*** Provided material ***
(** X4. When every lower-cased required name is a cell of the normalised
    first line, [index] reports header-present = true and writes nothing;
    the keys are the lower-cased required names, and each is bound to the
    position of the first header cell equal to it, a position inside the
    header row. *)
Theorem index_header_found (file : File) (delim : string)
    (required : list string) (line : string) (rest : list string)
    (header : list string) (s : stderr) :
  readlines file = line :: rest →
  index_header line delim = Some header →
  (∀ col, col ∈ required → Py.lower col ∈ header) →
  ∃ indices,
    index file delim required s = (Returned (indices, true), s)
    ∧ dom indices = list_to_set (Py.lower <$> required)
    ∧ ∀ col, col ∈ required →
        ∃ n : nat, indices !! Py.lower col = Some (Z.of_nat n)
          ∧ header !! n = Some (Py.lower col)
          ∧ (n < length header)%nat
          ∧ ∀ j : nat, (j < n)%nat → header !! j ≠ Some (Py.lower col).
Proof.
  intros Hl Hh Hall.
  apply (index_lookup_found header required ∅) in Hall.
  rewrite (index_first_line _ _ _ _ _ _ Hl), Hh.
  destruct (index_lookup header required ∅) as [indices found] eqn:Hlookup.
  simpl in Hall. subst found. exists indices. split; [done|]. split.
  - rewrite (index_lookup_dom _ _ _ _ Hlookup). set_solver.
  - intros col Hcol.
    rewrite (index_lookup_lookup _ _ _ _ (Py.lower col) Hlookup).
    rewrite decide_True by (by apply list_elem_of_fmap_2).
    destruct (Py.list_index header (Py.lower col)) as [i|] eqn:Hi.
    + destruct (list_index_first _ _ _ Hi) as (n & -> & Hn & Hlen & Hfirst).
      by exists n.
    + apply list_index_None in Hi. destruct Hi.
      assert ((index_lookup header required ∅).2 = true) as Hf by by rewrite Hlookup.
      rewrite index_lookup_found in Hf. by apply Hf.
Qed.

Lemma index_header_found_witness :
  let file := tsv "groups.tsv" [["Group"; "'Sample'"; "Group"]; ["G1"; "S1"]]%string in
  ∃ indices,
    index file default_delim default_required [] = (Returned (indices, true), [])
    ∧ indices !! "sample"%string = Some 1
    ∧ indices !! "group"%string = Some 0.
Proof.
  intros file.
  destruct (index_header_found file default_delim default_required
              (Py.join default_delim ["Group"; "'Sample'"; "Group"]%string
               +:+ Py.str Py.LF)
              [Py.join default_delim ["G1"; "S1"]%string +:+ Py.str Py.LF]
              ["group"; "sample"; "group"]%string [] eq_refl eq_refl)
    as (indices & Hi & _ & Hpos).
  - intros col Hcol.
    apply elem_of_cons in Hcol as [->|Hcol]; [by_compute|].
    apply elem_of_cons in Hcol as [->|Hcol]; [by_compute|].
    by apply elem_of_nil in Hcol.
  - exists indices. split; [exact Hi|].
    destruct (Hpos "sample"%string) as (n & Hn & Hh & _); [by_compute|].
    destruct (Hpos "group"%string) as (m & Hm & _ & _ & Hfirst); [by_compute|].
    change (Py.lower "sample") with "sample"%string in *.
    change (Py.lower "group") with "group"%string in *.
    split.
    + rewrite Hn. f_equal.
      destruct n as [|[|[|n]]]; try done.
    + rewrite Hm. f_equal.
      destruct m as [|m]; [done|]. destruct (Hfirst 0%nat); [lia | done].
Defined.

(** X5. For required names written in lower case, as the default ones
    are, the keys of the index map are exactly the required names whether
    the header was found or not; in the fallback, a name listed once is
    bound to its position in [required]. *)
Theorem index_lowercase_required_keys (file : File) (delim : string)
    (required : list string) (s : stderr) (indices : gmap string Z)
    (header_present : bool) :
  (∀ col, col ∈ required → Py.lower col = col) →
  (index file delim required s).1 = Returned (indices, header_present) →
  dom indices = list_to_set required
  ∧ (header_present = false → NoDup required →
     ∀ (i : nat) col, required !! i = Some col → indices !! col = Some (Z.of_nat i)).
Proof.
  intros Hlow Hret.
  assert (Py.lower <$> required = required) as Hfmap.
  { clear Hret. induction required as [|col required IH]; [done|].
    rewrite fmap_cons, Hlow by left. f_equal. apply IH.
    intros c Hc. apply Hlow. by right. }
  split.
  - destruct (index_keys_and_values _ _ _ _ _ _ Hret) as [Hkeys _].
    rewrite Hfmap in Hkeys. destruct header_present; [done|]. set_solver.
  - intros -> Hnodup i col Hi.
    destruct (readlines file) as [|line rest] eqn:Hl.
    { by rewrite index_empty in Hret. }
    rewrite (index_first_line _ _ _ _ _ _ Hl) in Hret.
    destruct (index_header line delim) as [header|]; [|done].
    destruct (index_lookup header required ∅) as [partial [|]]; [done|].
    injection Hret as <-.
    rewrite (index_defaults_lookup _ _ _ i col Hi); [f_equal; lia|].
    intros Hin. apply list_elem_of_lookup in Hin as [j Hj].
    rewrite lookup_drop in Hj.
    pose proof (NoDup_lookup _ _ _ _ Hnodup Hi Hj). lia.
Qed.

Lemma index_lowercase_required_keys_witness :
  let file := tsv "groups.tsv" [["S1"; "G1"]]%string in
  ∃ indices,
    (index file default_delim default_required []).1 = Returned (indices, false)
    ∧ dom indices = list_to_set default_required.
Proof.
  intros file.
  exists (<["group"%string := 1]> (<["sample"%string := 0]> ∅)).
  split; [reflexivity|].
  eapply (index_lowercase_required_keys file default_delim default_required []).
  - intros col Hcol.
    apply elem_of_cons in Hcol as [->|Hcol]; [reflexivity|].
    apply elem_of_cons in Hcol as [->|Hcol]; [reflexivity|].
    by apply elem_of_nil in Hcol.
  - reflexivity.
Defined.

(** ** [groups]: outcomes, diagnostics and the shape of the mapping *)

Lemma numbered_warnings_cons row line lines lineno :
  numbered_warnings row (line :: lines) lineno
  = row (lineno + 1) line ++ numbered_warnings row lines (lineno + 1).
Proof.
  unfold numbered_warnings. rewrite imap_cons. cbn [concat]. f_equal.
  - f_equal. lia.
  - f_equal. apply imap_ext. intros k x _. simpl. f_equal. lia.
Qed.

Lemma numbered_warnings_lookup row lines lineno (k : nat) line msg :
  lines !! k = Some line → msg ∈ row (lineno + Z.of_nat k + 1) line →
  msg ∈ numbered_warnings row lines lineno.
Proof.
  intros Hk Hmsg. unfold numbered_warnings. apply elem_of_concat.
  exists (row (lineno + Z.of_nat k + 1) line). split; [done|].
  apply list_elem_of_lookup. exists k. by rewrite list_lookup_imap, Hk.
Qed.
***
Problem description:
Return exactly the lines above from the line that has "(header_present : bool)" through the line that has "- intros -> Hnodup i col Hi.", inclusive, and nothing else.

Answer space:
    (header_present : bool) :
  (∀ col, col ∈ required → Py.lower col = col) →
  (index file delim required s).1 = Returned (indices, header_present) →
  dom indices = list_to_set required
  ∧ (header_present = false → NoDup required →
     ∀ (i : nat) col, required !! i = Some col → indices !! col = Some (Z.of_nat i)).
Proof.
  intros Hlow Hret.
  assert (Py.lower <$> required = required) as Hfmap.
  { clear Hret. induction required as [|col required IH]; [done|].
    rewrite fmap_cons, Hlow by left. f_equal. apply IH.
    intros c Hc. apply Hlow. by right. }
  split.
  - destruct (index_keys_and_values _ _ _ _ _ _ Hret) as [Hkeys _].
    rewrite Hfmap in Hkeys. destruct header_present; [done|]. set_solver.
  - intros -> Hnodup i col Hi.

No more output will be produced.